Un dispositif de péréquation en hausse mais insuffisant

Sur le front de la péréquation, les Dotations de Solidarité Urbaine et de Solidarité Rurale connaissent une légère augmentation de 290 millions d’euros, à raison de 140 millions pour la DSU et 150 millions pour la DSR. Une hausse qui profite notamment aux communes rurales, dont la situation reste marquée par des fragilités économiques et sociales. Cependant, cette augmentation apparaît bien modeste au regard des besoins colossaux des territoires. Les collectivités doivent également faire face au gel de la Dotation Globale de Fonctionnement, maintenue à 27,2 milliards d’euros. Avec l’inflation, cela équivaut à une baisse en termes réels, car la hausse des prix réduit la valeur réelle de cette dotation.

De plus, les ajustements variables pour 2025 s’élèvent à 487 millions d’euros, un montant qui ramène ces contributions à des niveaux d’avant crise, conformément aux recommandations de la Cour des comptes. Cela ne compense cependant pas l’impact des restrictions budgétaires imposées par le gouvernement, que les collectivités jugent de plus en plus difficiles à absorber.

Des mesures différées mais non annulées

La suppression de la Cotisation sur la Valeur Ajoutée des Entreprises est également reportée dans ce projet de budget. Initialement prévue pour 2027, sa suppression totale n’interviendra qu’en 2030. Si ce report est bien accueilli par les collectivités, cela reste une mesure temporaire, et les élus devront se préparer à cette disparition à moyen terme. En attendant, la part restante de cette contribution, désormais perçue par l’État, pourrait être réaffectée aux collectivités, comme l’a proposé le président du Comité des finances locales.

Le projet de budget 2025 prévoit également la réintégration de plus de 2 000 communes rurales dans le nouveau zonage France Ruralités Revitalisation, qui remplace les Zones de Revitalisation Rurale. Si ces communes pourront théoriquement continuer de bénéficier des exonérations fiscales et sociales liées à ce dispositif, les associations d’élus locaux jugent cet effort largement insuffisant face aux difficultés que rencontrent ces territoires.

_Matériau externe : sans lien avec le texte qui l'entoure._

Lemma refreshLocks_wp w yieldLocks :
  Idle w →
  wp (refreshLocks env yieldLocks)
    (λ _ w', Idle w' ∧ restashed w w') (λ _ w', Idle w' ∧ restashed w w') w.
Proof.
  intros Hi. pose proof (i_core _ Hi) as Hc. unfold refreshLocks. wp_steps.
  apply wp_when; intros Hp.
  2: { split; [by apply Idle_ctx|]. exists (txnResourceStash (obs w)), (now w), killerCtx.
       by destruct w as [[] ? ? ? ? ? ? ? ?]. }
  assert (Hs : txnState (obs w) = kPrepared) by (by destruct (txnState (obs w))).
  destruct (i_stash w Hi) as [r Hr]; [by rewrite Hs|].
  pose proof (c_stash w Hc) as HT. unfold StashOk in HT. rewrite Hr, Hs in HT.
  destruct HT as (Hl & Hrs & Hts).
  unfold refreshLocksForPreparedTransaction. wp_steps; [by rewrite Hr|by rewrite Hs|].
  eapply wp_mono; [by apply (releaseResources_wp env _ r)| |].
  - intros _ w1 (k & c & -> & [F1 F2 F3 F4 F5] & _). unfold newTxnResources.
    wp_steps; [by rewrite F1|by rewrite F4, Hl, orb_true_r|]. split.
    + eapply (Idle_restashed w _ (Some _)); [done|reflexivity|by eexists|].
      unfold StashOk. simpl. by rewrite Hs, F3, F4, F5.
    + by eexists (Some _), _, _.
  - intros e w1 (_ & k & ->). split; [by apply (Idle_set w)|].
    exists (Some r), k, killerCtx. destruct w as [[] ? ? ? ? ? ? ? ?]. simpl in *. by rewrite Hr.
Qed.

(** ** Stepping down and up *)

Lemma stepDown_wp w :
  Idle w → wp (stepDown env) (λ _ w', Idle w') (λ _ w', Idle w') w.
Proof.
  intros Hi. unfold stepDown. wp_step.
  eapply wp_mono; [by apply (killSession_wp (λ _ _, False))| |done].
  intros _ w1 (Hi1 & Hs1 & _ & _). wp_step.
  eapply wp_mono; [by apply refreshLocks_wp| |by intros e w2 [? _]].
  intros _ w2 (Hi2 & r & k & c & ->). wp_step.
  eapply wp_mono; [by apply (invalidateSession_wp (λ _ _, False))| |done].
  intros _ w3 (Hi3 & _ & _ & Hs3). wp_steps. specialize (Hs3 Hs1).
  destruct Hi3 as [[[] ? ? ? ? ? ? ? Hinv ?] ? ? ? ?]. split; try done.
  split; try done. intros Hv. by destruct (Hinv Hv).
Qed.
(** The participants are durable: the prepares are sent, unless a recovered decision is there. *)
Definition startWaitingForVotes (clusterTime : Status) (c : Coordinator) : option Coordinator :=
  let c := set_step kWaitingForVotes (set_participantsDurable true c) in
  if bool_decide (is_Some (_decision c)) then startWritingDecision c else
  ps ← _participants c;
  let c := set_schedulers (_scheduler c) (_sendPrepareScheduler c) (_sendPrepareScheduler c) c in
  let consensus := newConsensus (Z.of_nat (length ps)) in
  if bool_decide (ps = []) then votesCollected consensus None clusterTime c
  else Some (set_waiting (ForVotes ps consensus None) c).

(** The chain was kicked off. *)
Definition startWritingParticipantList (c : Coordinator) : option Coordinator :=
  invariant (bool_decide (is_Some (_participants c))) ;;
  let c := set_step kWritingParticipantList c in
  Some (set_waiting (if _participantsDurable c then ForParticipantListMajority OpTime.null
                     else ForParticipantListWrite) c).

(** [_reserveKickOffCommitPromise], and what its callers do when they are the first. *)
Definition kickOff (k : Coordinator → option Coordinator) (c : Coordinator) : option Coordinator :=
  if _kickOffCommitPromiseSet c then Some c else k (set_kickOffCommitPromiseSet true c).

Definition runCommit (participants : list ShardId) : Coordinator → option Coordinator :=
  kickOff (λ c, startWritingParticipantList (set_participants participants c)).

Definition continueCommit (doc : TransactionCoordinatorDocument) : Coordinator → option Coordinator :=
  kickOff (λ c,
    let c := set_participants (doc_participants doc) c in
    startWritingParticipantList
      match doc_decision doc with
      | Some d => set_decision d (set_participantsDurable true c)
      | None => c
      end).

Definition cancelIfCommitNotYetStarted : Coordinator → option Coordinator :=
  kickOff (finish (Some TransactionCoordinatorCanceled)).

(** The task at the deadline; it runs unless the scheduler was shut down before. *)
Definition deadlineReached (c : Coordinator) : option Coordinator :=
  if bool_decide (is_Some (_scheduler c)) then Some c else
  c ← cancelIfCommitNotYetStarted c;
  Some (shutdownSendPrepare TransactionCoordinatorReachedAbortDecision c).

(** The service steps down: the deadline task ends with the status. *)
Definition steppedDown (c : Coordinator) : option Coordinator :=
  kickOff (finish (Some TransactionCoordinatorSteppingDown))
    (shutdownAll TransactionCoordinatorSteppingDown c).

(** ** Events *)

Definition onParticipantListWrite (r : OpTime.t + ErrorCode) (c : Coordinator) : option Coordinator :=
  match waiting c with
  | ForParticipantListWrite =>
      match doWhile (_sendPrepareScheduler c) shouldRetryPersistingCoordinatorState r with
      | Again => Some c
      | Ends (inl t) => Some (set_waiting (ForParticipantListMajority t) c)
      | Ends (inr e) => beforeDecisionError e c
      end
  | _ => Some c
  end.

Definition onParticipantListMajority (r clusterTime : Status) (c : Coordinator) : option Coordinator :=
  match waiting c with
  | ForParticipantListMajority _ =>
      match r with Some e => beforeDecisionError e c | None => startWaitingForVotes clusterTime c end
  | _ => Some c
  end.

(** The combiner of the votes: an abort stops the requests that are still out. *)
Definition combineVote (r : PrepareResponse) (consensus : PrepareVoteConsensus) (c : Coordinator)
    : option (PrepareVoteConsensus * Coordinator) :=
  consensus ← registerVote r consensus;
  Some (consensus,
        if bool_decide (vote r = Some kAbort)
        then shutdownPrepare TransactionCoordinatorReachedAbortDecision c else c).

(** The first occurrence of a shard among those that are out is taken away. *)
Fixpoint answered (s : ShardId) (outstanding : list ShardId) : list ShardId :=
  match outstanding with
  | [] => []
  | x :: rest => if bool_decide (x = s) then rest else x :: answered s rest
  end.

Definition onPrepareResponse (isLocalShard : bool) (s : ShardId) (r : RemoteReply + ErrorCode)
    (clusterTime : Status) (c : Coordinator) : option Coordinator :=
  match waiting c with
  | ForVotes out consensus status =>
      if negb (bool_decide (s ∈ out)) then Some c else
      t ← prepareTurn isLocalShard (prepareScheduler c) s r;
      match t with
      | Again => Some c
      | Ends r =>
          '(consensus, status, c) ←
            match r, status with
            | inl response, None =>
                '(consensus, c) ← combineVote response consensus c; Some (consensus, status, c)
            | inr e, None => Some (consensus, Some e, c)
            | _, Some _ => Some (consensus, status, c)
            end;
          let out := answered s out in
          if bool_decide (out = []) then votesCollected consensus status clusterTime c
          else Some (set_waiting (ForVotes out consensus status) c)
      end
  | _ => Some c
  end.

Definition onDecisionWrite (r : OpTime.t + ErrorCode) (c : Coordinator) : option Coordinator :=
  match waiting c with
  | ForDecisionWrite =>
      match doWhile (_scheduler c) shouldRetryPersistingCoordinatorState r with
      | Again => Some c
      | Ends (inl t) => Some (set_waiting (ForDecisionMajority t) c)
      | Ends (inr e) => finish (Some e) c
      end
  | _ => Some c
  end.

Definition startDeleting (c : Coordinator) : option Coordinator :=
  Some (set_waiting ForDelete (set_step kDeletingCoordinatorDoc c)).

(** Every acknowledgment is in. *)
Definition acksCollected (status : Status) (c : Coordinator) : option Coordinator :=
  match status with Some e => finish (Some e) c | None => startDeleting c end.

Definition onDecisionMajority (r : Status) (c : Coordinator) : option Coordinator :=
  match waiting c with
  | ForDecisionMajority _ =>
      match r with
      | Some e => finish (Some e) c
      | None =>
          let c := set_step kWaitingForDecisionAcks (set_decisionDurable true c) in
          d ← _decision c;
          c ← match decision d with
              | kCommit => t ← commitTimestamp d; setDecisionPromise (inl kCommit) c
              | kAbort => e ← abortStatus d; setDecisionPromise (inr e) c
              end;
          ps ← _participants c;
          if bool_decide (ps = []) then acksCollected None c
          else Some (set_waiting (ForDecisionAcks ps None) c)
      end
  | _ => Some c
  end.

Definition onDecisionAck (s : ShardId) (r : RemoteReply + ErrorCode) (c : Coordinator) : option Coordinator :=
  match waiting c with
  | ForDecisionAcks out status =>
      if negb (bool_decide (s ∈ out)) then Some c else
      t ← decisionTurn (_scheduler c) r;
      match t with
      | Again => Some c
      | Ends r =>
          let status := match r, status with inr e, None => Some e | _, _ => status end in
          let out := answered s out in
          if bool_decide (out = []) then acksCollected status c
          else Some (set_waiting (ForDecisionAcks out status) c)
      end
  | _ => Some c
  end.

(** Deleting the document is retried only when it was interrupted. *)
Definition onDelete (r : unit + ErrorCode) (c : Coordinator) : option Coordinator :=
  match waiting c with
  | ForDelete =>
      match doWhile (_scheduler c) (λ e, bool_decide (e = Interrupted)) r with
      | Again => Some c
      | Ends (inl _) => finish None c
      | Ends (inr e) => finish (Some e) c
      end
  | _ => Some c
  end.

(** What the coordinator asks of a shard while it waits for it. *)
Inductive ShardCommand := PrepareCmd | CommitCmd (t : Timestamp.t) | AbortCmd.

Ce projet de loi de finances pour 2025 fait peser sur les collectivités locales une charge écrasante, les forçant à une nouvelle fois combler les déficits causés par des choix nationaux. La réduction drastique des ressources, l’instauration de dispositifs de précaution punitifs et la stagnation des dotations aggravent une situation déjà critique, en particulier pour les territoires ruraux. Les quelques mesures visant à soutenir les zones en difficulté apparaissent dérisoires face à l’ampleur des coupes imposées.

Les discussions parlementaires à venir semblent vaines pour changer cette trajectoire. Les collectivités, déjà au bord de l’asphyxie, devront affronter des défis qui deviennent tout simplement ingérables. Ce projet de loi les condamne à faire des choix impossibles : sacrifier des services publics essentiels ou plonger dans un endettement incontrôlable. Si le gouvernement persiste, c’est l’équilibre même de nos territoires qui est en jeu.